__What this task involves__
Copy, exactly and without additions, every line in the records below from the one holding "Definition TR_TRANSFORM_CANCEL : Z := 8." through the one holding "tm_input : nat;", both ends included.

··· Records

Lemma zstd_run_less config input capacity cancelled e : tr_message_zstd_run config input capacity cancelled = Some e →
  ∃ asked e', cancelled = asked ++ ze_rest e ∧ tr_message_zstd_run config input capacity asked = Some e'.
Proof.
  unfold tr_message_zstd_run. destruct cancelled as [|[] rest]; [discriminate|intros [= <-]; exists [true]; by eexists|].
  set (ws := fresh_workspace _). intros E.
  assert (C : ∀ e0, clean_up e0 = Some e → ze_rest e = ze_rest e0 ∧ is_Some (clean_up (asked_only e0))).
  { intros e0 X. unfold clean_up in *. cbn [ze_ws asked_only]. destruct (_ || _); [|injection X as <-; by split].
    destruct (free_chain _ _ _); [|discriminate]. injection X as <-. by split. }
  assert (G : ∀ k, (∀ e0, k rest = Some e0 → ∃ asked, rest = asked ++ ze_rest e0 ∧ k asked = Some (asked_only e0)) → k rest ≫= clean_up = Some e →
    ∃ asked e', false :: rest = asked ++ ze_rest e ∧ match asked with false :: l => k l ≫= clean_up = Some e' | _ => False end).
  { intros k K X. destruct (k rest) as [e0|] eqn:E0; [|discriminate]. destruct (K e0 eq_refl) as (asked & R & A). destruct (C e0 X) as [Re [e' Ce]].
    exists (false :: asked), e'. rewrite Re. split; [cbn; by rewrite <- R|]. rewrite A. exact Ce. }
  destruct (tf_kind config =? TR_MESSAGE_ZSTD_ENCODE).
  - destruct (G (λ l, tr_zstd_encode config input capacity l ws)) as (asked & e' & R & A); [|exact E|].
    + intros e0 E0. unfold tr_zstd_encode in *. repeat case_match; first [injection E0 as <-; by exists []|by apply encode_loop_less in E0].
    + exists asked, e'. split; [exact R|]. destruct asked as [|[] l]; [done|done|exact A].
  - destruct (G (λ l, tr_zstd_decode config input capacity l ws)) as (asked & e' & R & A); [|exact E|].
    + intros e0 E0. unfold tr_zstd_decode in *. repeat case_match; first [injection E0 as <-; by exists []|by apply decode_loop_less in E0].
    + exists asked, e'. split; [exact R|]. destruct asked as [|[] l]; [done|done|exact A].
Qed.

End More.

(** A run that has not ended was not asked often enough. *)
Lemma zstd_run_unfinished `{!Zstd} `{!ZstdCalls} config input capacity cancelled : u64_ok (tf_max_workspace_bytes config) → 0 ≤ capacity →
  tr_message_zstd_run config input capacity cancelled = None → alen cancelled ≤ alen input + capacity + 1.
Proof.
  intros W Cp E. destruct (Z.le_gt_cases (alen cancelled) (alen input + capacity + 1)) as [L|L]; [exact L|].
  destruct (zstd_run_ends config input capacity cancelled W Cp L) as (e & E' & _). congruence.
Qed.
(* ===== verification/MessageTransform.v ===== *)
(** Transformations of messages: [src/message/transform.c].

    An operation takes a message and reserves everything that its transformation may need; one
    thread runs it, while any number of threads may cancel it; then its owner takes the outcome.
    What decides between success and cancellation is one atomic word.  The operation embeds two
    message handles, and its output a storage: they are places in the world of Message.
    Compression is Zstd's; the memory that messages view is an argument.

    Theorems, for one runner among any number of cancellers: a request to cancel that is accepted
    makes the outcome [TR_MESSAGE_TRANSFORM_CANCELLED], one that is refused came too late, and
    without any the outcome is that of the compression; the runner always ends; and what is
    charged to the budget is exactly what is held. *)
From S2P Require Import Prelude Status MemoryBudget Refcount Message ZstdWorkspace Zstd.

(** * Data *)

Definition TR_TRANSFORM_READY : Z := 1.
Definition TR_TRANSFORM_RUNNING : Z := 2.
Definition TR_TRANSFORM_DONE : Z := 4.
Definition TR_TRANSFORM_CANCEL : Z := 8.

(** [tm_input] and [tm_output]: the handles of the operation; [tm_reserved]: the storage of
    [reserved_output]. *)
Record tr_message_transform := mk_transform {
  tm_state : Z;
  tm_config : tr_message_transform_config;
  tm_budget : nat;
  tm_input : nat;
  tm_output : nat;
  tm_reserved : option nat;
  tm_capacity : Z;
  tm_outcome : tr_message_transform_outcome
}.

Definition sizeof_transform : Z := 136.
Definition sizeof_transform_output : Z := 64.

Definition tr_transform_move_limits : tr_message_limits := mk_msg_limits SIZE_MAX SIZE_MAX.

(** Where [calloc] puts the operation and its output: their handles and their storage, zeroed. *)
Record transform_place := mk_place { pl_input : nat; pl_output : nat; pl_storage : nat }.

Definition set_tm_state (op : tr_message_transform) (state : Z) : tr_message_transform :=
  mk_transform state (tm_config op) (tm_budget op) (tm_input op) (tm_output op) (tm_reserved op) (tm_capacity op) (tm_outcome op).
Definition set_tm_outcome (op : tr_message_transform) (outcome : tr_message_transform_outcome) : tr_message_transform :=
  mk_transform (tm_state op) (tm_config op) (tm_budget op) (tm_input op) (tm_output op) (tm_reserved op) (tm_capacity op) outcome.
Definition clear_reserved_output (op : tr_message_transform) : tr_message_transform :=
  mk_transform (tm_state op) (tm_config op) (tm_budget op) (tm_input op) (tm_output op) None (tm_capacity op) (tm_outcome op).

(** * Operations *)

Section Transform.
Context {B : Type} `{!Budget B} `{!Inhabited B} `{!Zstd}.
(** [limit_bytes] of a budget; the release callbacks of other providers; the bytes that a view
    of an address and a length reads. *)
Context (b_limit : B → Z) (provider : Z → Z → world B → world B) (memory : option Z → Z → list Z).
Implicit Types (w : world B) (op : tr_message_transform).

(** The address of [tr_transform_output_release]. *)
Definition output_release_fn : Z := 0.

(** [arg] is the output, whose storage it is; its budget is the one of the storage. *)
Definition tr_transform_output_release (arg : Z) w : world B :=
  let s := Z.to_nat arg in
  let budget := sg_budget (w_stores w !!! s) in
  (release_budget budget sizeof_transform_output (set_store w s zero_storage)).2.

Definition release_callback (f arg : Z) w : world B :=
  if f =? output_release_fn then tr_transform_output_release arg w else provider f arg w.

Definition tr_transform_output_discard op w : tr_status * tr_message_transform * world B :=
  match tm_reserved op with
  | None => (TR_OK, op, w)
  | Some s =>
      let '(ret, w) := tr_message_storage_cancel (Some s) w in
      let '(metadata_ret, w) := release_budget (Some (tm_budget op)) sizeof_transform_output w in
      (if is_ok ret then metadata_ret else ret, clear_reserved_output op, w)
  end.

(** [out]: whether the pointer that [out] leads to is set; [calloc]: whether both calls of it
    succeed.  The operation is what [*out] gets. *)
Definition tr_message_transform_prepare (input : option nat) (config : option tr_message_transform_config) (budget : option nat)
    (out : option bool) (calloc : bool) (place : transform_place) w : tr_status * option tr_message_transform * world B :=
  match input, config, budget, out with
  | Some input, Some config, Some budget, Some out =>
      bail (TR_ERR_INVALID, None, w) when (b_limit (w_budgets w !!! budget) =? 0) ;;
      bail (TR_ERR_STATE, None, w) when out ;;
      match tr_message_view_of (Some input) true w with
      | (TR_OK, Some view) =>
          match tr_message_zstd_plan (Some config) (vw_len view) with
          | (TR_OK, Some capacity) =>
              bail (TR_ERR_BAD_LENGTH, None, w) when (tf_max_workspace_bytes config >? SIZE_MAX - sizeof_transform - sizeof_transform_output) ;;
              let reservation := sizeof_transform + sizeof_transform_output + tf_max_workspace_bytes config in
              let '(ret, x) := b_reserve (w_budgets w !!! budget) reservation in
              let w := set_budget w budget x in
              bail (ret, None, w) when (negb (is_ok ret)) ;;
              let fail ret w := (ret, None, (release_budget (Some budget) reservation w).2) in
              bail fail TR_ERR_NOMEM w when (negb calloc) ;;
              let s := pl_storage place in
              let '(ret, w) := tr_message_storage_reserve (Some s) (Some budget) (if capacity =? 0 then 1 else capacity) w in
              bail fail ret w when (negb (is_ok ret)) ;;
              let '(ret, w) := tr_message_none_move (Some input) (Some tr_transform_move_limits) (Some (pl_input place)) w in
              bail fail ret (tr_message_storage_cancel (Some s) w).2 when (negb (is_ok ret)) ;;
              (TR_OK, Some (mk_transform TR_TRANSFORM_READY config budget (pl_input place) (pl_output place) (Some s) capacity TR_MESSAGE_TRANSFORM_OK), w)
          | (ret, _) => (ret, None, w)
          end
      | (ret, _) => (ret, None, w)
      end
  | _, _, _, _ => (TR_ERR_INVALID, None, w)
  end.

······

__Solution to the problem__
Definition TR_TRANSFORM_CANCEL : Z := 8.

(** [tm_input] and [tm_output]: the handles of the operation; [tm_reserved]: the storage of
    [reserved_output]. *)
Record tr_message_transform := mk_transform {
  tm_state : Z;
  tm_config : tr_message_transform_config;
  tm_budget : nat;
  tm_input : nat;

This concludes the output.